EXERCISE REQUIREMENTS: A line below contains "destruct (missing_forward_binds_header 8", and a later one contains "StrLib.cstr m' 200". Repeat both, with every line between them, exactly.

PROVIDED DATA:

(** ** Witnesses *)
#[local] Existing Instance calm_machine.
(** Module 3 is the library of [demo_libraries]; "b" and "c" are looked for. *)
Definition demo_forward : mem :=
  demo_words (st_le 8 (st_le 8 (st_le 8 demo_libraries 0x160 0x100000) (0x104000 + 376 * 3 + 48) 0x1000) 0x900000 0x8300) [(0x5000, 98); (0x5010, 99); (0x108C, 0x28)].
Lemma demo_forward_exports : exports 8 0 0 demo_forward 0x1200 0x1000 [[65]; [66]] [1; 0].
Proof.
  constructor; [vm_compute; reflexivity|reflexivity|vm_compute; right; discriminate| |].
  - intros [|[|i]] s [= <-]; vm_compute; repeat split; discriminate || (right; discriminate).
  - intros [|[|i]] o [= <-]; vm_compute; repeat split; right; discriminate.
Qed.
Lemma forwarded_import_resolved_witness :
  exists m', resolve_forwarded_import 8 0x900000 3 0x5000 (UState demo_forward tt) = Done (tt, UState m' tt) /\ ld_le 8 m' 0x8300 = 0x1010.
Proof.
  destruct (forwarded_import_resolved 8 demo_forward tt 0x900000 3 0x5000 0x10 0x8300 0 0 [[65]; [66]] [1; 0] [98]) as (m' & E & H1 & _);
    [exact demo_forward_exports|vm_compute; repeat split; discriminate|vm_compute; reflexivity| |vm_compute; split; congruence|vm_compute; reflexivity|vm_compute; left; discriminate|].
  - constructor; [|lia|left; vm_compute; reflexivity]. exists 1%nat, [66], 0. split; [reflexivity|]. split; [reflexivity|].
    split; [|split; [reflexivity|split; [vm_compute; reflexivity|vm_compute; right; discriminate]]].
    intros [|i] u Hi; [intros [= <-]; vm_compute; discriminate|lia].
  - exists m'. split; [exact E|exact H1].
Defined.
Lemma missing_forward_binds_header_witness :
  exists m', resolve_forwarded_import 8 0x900000 3 0x5010 (UState demo_forward tt) = Done (tt, UState m' tt) /\ ld_le 8 m' 0x8300 = 0x1000.
Proof.
  destruct (missing_forward_binds_header 8 demo_forward tt 0x900000 3 0x5010 0x8300 0 0 [[65]; [66]] [1; 0] [99]) as (m' & E & H1 & _);
    [exact demo_forward_exports|vm_compute; repeat split; discriminate|vm_compute; reflexivity| |vm_compute; reflexivity|vm_compute; split; congruence|vm_compute; reflexivity|vm_compute; left; discriminate|].
  - intros [|[|i]] t [= <-]; vm_compute; discriminate.
  - exists m'. split; [exact E|exact H1].
Defined.
Lemma forwarded_name_splits_witness :
  exists m', extract_dllname_and_funcname_in_forwarded_import_string 9 (store_bytes ∅ 100 [97; 46; 98; 99; 0]) 100 200 300 = Some (m', true) /\
    StrLib.cstr m' 200 [97] /\ StrLib.cstr m' 300 [98; 99].
Proof.
  destruct (forwarded_name_splits 9 (store_bytes ∅ 100 [97; 46; 98; 99; 0]) 100 200 300 [97] [98; 99]) as (m' & E & H1 & H2 & _);
    [vm_compute; repeat split; discriminate|discriminate|apply (bool_decide_unpack _); vm_compute; exact I|vm_compute; reflexivity|vm_compute; reflexivity|lia
    |vm_compute; right; discriminate|vm_compute; right; discriminate|vm_compute; right; discriminate|].
  exists m'. split; [exact E|]. split; [exact H1|exact H2].
Defined.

ANSWER AREA:
  destruct (missing_forward_binds_header 8 demo_forward tt 0x900000 3 0x5010 0x8300 0 0 [[65]; [66]] [1; 0] [99]) as (m' & E & H1 & _);
    [exact demo_forward_exports|vm_compute; repeat split; discriminate|vm_compute; reflexivity| |vm_compute; reflexivity|vm_compute; split; congruence|vm_compute; reflexivity|vm_compute; left; discriminate|].
  - intros [|[|i]] t [= <-]; vm_compute; discriminate.
  - exists m'. split; [exact E|exact H1].
Defined.
Lemma forwarded_name_splits_witness :
  exists m', extract_dllname_and_funcname_in_forwarded_import_string 9 (store_bytes ∅ 100 [97; 46; 98; 99; 0]) 100 200 300 = Some (m', true) /\
    StrLib.cstr m' 200 [97] /\ StrLib.cstr m' 300 [98; 99].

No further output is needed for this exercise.